[MERGE] Add simple Storage object

Wed Jan 30 05:22:04 GMT 2008

-----BEGIN PGP SIGNED MESSAGE-----
Hash: SHA1

Robert Collins wrote:
> On Mon, 2008-01-28 at 23:37 -0500, Aaron Bentley wrote:
>> -----BEGIN PGP SIGNED MESSAGE-----
>> Hash: SHA1
>>
>> Robert Collins wrote:
>>> I don't see a functional difference between just making everything in
>>> the base Repository be defined in the primitives you mention, and what
>>> you present.
>> I agree there's no functional difference between those two options.  I
>> want to structure it this way because I think it has benefits for people
>> developing the code
>>
>> 1. It is very clear what a Storage object must implement.  It would not
>> be nearly so clear what a Repository derivative must implement.
> 
> Well, using NotImplementedError & our repository interface tests, I have
> to disagree with you about the difference in clarity here.

I still feel that a class with 17 methods, 15 of them requiring
implementation is clearer than a class with 88 methods, 15 of them
requiring implementation

(Repos have 81 public methods, and Storage objects have 7 methods that
aren't present in repos.)

> There is overlap because one method is old, with warnings about
> scalability, and one is newer, and we're still evolving to get the right
> balance (networks are hard, hmmm).

I like to think that we're getting ever closer to optimal APIs.  I can't
imagine a more efficient API for build_tree than iter_files_bytes.

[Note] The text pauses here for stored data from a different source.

(** ** The dict operations *)

Lemma dict_has_In (k : string) (d : list (string * Dustbin)) :
  dict_has k d = true <-> In k (map fst d).
Proof.
  unfold dict_has. rewrite existsb_exists, in_map_iff. split.
  - intros (kv & Hin & Heq). apply String.eqb_eq in Heq. now exists kv.
  - intros (kv & Heq & Hin). exists kv. split; [exact Hin |].
    now apply String.eqb_eq.
Qed.

Lemma dict_has_del (k : string) (d : list (string * Dustbin)) :
  dict_has k (dict_del k d) = false.
Proof.
  apply not_true_is_false. rewrite dict_has_In, in_map_iff.
  intros (kv & Heq & Hin). unfold dict_del in Hin.
  apply filter_In in Hin. destruct Hin as [_ Hne].
  apply String.eqb_eq in Heq. rewrite Heq in Hne. discriminate.
Qed.

Lemma dict_get_del_other (k k' : string) (d : list (string * Dustbin)) :
  k' <> k -> dict_get k' (dict_del k d) = dict_get k' d.
Proof.
  intros Hne. unfold dict_del.
  induction d as [| kv d IH]; [reflexivity |]. cbn [filter dict_get].
  destruct (String.eqb_spec (fst kv) k) as [Hk | Hk]; cbn [negb].
  - destruct (String.eqb_spec (fst kv) k') as [Hk' | _]; [congruence | exact IH].
  - cbn [dict_get]. now rewrite IH.
Qed.

Lemma dict_del_absent (k : string) (d : list (string * Dustbin)) :
  ~ In k (map fst d) -> dict_del k d = d.
Proof.
  unfold dict_del. induction d as [| kv d IH]; intros Hnin; [reflexivity |].
  cbn [filter]. cbn [map In] in Hnin.
  destruct (String.eqb_spec (fst kv) k) as [Hk | _]; [tauto |].
  cbn [negb]. f_equal. apply IH. tauto.
Qed.

Lemma dict_del_split (k : string) (d : list (string * Dustbin)) :
  NoDup (map fst d) -> In k (map fst d) ->
  exists before v after,
    d = before ++ (k, v) :: after /\ dict_del k d = before ++ after.
Proof.
  induction d as [| kv d IH]; intros Hnd Hin; [destruct Hin |].
  cbn [map] in Hnd. apply NoDup_cons_iff in Hnd. destruct Hnd as [Hfresh Hnd].
  destruct (String.eqb_spec (fst kv) k) as [Hk | Hk].
  - exists [], (snd kv), d. destruct kv as [k0 v0]; cbn [fst snd] in *. subst k0.
    split; [reflexivity |].
    unfold dict_del. cbn [filter fst]. rewrite String.eqb_refl. cbn [negb app].
    now apply dict_del_absent.
  - destruct Hin as [Hin | Hin]; [contradiction |].
    destruct (IH Hnd Hin) as (before & v & after & Hd & Hdel).
    exists (kv :: before), v, after. split; [now rewrite Hd |].
    unfold dict_del in *. cbn [filter].
    destruct (String.eqb_spec (fst kv) k) as [| _]; [contradiction |].
    cbn [negb app]. now rewrite Hdel.
Qed.

Lemma dict_del_keys (k : string) (d : list (string * Dustbin)) :
  NoDup (map fst d) -> NoDup (map fst (dict_del k d)).
Proof.
  unfold dict_del. induction d as [| kv d IH]; intros Hnd; [constructor |].
  cbn [map] in Hnd. apply NoDup_cons_iff in Hnd. destruct Hnd as [Hfresh Hnd].
  cbn [filter]. destruct (negb (String.eqb (fst kv) k)); [| now apply IH].
  cbn [map]. constructor; [| now apply IH].
  intros Hin. apply Hfresh.
  apply in_map_iff in Hin. destruct Hin as (kv' & Heq & Hin').
  apply filter_In in Hin'. apply in_map_iff. exists kv'. tauto.
Qed.

(** X6. [delete_dustbin] on a registry with distinct keys: a present id
    is answered with 200 and its entry alone is taken out, the other
    entries staying in their order; an absent id is answered with 404 and
    nothing changes; after the call the id is not in the registry and the
    keys are still distinct. *)
Theorem delete_dustbin_effect :
  forall (bin_id : string) (dustbins : list (string * Dustbin)),
    NoDup (map fst dustbins) ->
    (dict_has bin_id dustbins = true ->
       exists before v after,
         dustbins = before ++ (bin_id, v) :: after
         /\ delete_dustbin bin_id dustbins = (before ++ after, 200%Z))
    /\ (dict_has bin_id dustbins = false ->
          delete_dustbin bin_id dustbins = (dustbins, 404%Z))
    /\ dict_has bin_id (fst (delete_dustbin bin_id dustbins)) = false
    /\ (forall k, k <> bin_id ->
          dict_get k (fst (delete_dustbin bin_id dustbins)) = dict_get k dustbins)
    /\ NoDup (map fst (fst (delete_dustbin bin_id dustbins))).
Proof.
  intros bin_id dustbins Hnd. unfold delete_dustbin.
  destruct (dict_has bin_id dustbins) eqn:Hhas; cbn [fst].
  - split; [| split; [discriminate | split; [| split]]].
    + intros _. apply dict_has_In in Hhas.
      destruct (dict_del_split bin_id dustbins Hnd Hhas)
        as (before & v & after & Hd & Hdel).
      exists before, v, after. now rewrite Hdel.
    + apply dict_has_del.
    + intros k Hk. now apply dict_get_del_other.
    + now apply dict_del_keys.
  - split; [discriminate | split; [reflexivity | split; [exact Hhas | split]]].
    + reflexivity.
    + exact Hnd.
Qed.
Lemma stime_saltato (membri : list string) :
  forall stime',
    stime_di self' membri = Ret <$> stime' ->
    let stime :=
      snd <$> filter (fun x => x.1 <> k) (zip (risolti self' membri) stime') in
    stime_di self membri = Ret <$> stime /\
    length stime' = length (risolti self' membri) /\
    length stime' = (length stime + length (filter (fun p => p = k) membri))%nat.
Proof.
  induction membri as [|p l IH]; intros stime' E.
  - destruct stime'; [|discriminate]. repeat split.
  - unfold risolti. rewrite !filter_cons. fold (risolti self' l).
    destruct (decide (p = k)) as [->|Hp].
    + assert (quantita_produzione self' !! k = Some qk) as Hq
        by apply lookup_insert_eq.
      rewrite (stime_di_cons_Some _ _ _ _ Hq) in E.
      destruct stime' as [|d s1]; [discriminate|].
      injection E as _ E. destruct (IH _ E) as (E1 & L1 & L2).
      rewrite decide_True by eauto. cbn [zip zip_with].
      rewrite filter_cons, decide_False by (simpl; intros H; apply H; reflexivity).
      rewrite (stime_di_cons_None _ _ _ no_quantity).
      split; [exact E1|]. simpl. split; [f_equal; exact L1|].
      rewrite L2. lia.
    + assert (quantita_produzione self' !! p = quantita_produzione self !! p) as Hq
        by (apply lookup_insert_ne; congruence).
      destruct (quantita_produzione self !! p) as [q|] eqn:Hqp.
      * rewrite (stime_di_cons_Some _ _ _ _ Hq) in E.
        destruct stime' as [|d s1]; [discriminate|].
        injection E as Ed E. destruct (IH _ E) as (E1 & L1 & L2).
        rewrite decide_True by (rewrite Hq; eauto). cbn [zip zip_with].
        rewrite filter_cons, decide_True by (simpl; exact Hp).
        rewrite (stime_di_cons_Some _ _ _ _ Hqp).
        split; [simpl; f_equal; [exact Ed | exact E1]|].
        simpl. split; [f_equal; exact L1 | f_equal; exact L2].
      * rewrite (stime_di_cons_None _ _ _ Hq) in E.
        destruct (IH _ E) as (E1 & L1 & L2).
        rewrite decide_False by (rewrite Hq; intros [? ?]; discriminate).
        rewrite (stime_di_cons_None _ _ _ Hqp). auto.
Qed.

End Skip.


(** ** The facility report and the daily averages *)

Section Averages.

Variable self : Simulatore.

Lemma simula_stato (nome : string) :
  simula_sequenza_produttiva nome self
  = (fst (simula_sequenza_produttiva nome self), self).
Proof. rewrite simula_eq. reflexivity. Qed.



End Averages.


(** * Further properties *)

(** ** The estimator: outcomes, bounds and monotonicity *)

Section EstimatorMore.

Lemma round_half_even_near (x : Q) :
  inject_Z (round_half_even x) - (1 # 2) <= x /\
  x <= inject_Z (round_half_even x) + (1 # 2).
Proof.
  pose proof (Qfloor_le x) as Hf. pose proof (Qlt_floor x) as Hf'.
  rewrite inject_Z_plus in Hf'. change (inject_Z 1) with 1 in Hf'.
  unfold round_half_even.
  destruct (Qcompare_spec (x - inject_Z (Qfloor x)) (1 # 2)) as [E|E|E].
  - destruct (Z.even (Qfloor x));
      rewrite ?inject_Z_plus; change (inject_Z 1) with 1; lra.
  - lra.
  - rewrite inject_Z_plus. change (inject_Z 1) with 1. lra.
Qed.

Lemma round2_near (x : Q) : Qabs (round2 x - x) <= 1 # 200.
Proof.
  destruct (round_half_even_near (x * 100)) as [Hlo Hhi].
  assert (round2 x == inject_Z (round_half_even (x * 100)) / 100) as E.
  { unfold round2. rewrite (Qmake_Qdiv _ 100). reflexivity. }
  set (n := inject_Z (round_half_even (x * 100))) in *.
  assert (n / 100 == n * (1 # 100)) as E' by (unfold Qdiv; reflexivity).
  rewrite E' in E.
  apply Qabs_case; intros _; lra.
Qed.

Lemma int_nonpos (x : Q) : x <= 0 -> (Py.int x <= 0)%Z.
Proof.
  destruct x as [n d]. unfold Qle, Py.int. simpl. intros H.
  assert (n <= 0)%Z as Hn by lia.
  replace n with (- - n)%Z by lia. rewrite Z.quot_opp_l by lia.
  pose proof (Z.quot_pos (- n) (Z.pos d)). lia.
Qed.

Lemma giorni_di_mono (q1 q2 c : Q) :
  0 < c -> q1 <= q2 -> (giorni_di q1 c <= giorni_di q2 c)%Z.
Proof.
  intros Hc H. destruct (Qlt_le_dec c q2) as [H2|H2].
  - rewrite (giorni_di_beyond q2 c Hc H2).
    pose proof (ceiling_beyond q2 c Hc H2) as Hge.
    destruct (Qlt_le_dec c q1) as [H1|H1].
    + rewrite (giorni_di_beyond q1 c Hc H1). apply Qceiling_resp_le.
      apply Qle_shift_div_l; [assumption|].
      rewrite Qmult_comm, Qmult_div_r by lra. assumption.
    + rewrite (giorni_di_within q1 c H1). lia.
  - rewrite (giorni_di_within q2 c H2), (giorni_di_within q1 c) by lra. lia.
Qed.

Lemma giorni_di_bastano (q c : Q) :
  0 < c -> q <= inject_Z (giorni_di q c) * c.
Proof.
  intros Hc. destruct (Qlt_le_dec c q) as [H|H].
  - rewrite (giorni_di_beyond q c Hc H).
    pose proof (Qle_ceiling (q / c)) as Hx.
    assert (c * (q / c) == q) as E by (apply Qmult_div_r; lra).
    set (x := q / c) in *. nra.
  - rewrite (giorni_di_within q c H). change (inject_Z 1) with 1. lra.
Qed.

Lemma giorni_di_minimi (q c : Q) (d : Z) :
  0 < c -> (1 <= d)%Z -> q <= inject_Z d * c -> (giorni_di q c <= d)%Z.
Proof.
  intros Hc Hd H. destruct (Qlt_le_dec c q) as [Hq|Hq].
  - rewrite (giorni_di_beyond q c Hc Hq).
    rewrite <- (Qceiling_Z d). apply Qceiling_resp_le.
    apply Qle_shift_div_r; assumption.
  - rewrite (giorni_di_within q c Hq). exact Hd.
Qed.

Variables (self : Simulatore) (p : string).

>> 3. The implementation API is not a very friendly one, so it does not
>> make sense to expose it on Repository.
> 
> The implementation API could be a set of _ methods.

Yes, it's certainly doable.  It does seem to blur the notions of public
and private APIs a bit.  Repository implementors (e.g. bzr-svn) would be
defining a bunch of methods that they shouldn't call.

>> 5. It creates a boundary between core and non-core functionality.  This
>> should encourage people to add methods to Repository and not Storage.
>> This will reduce the growth of the Storage interface.
> 
> This is an interesting point; I wonder about performance implications.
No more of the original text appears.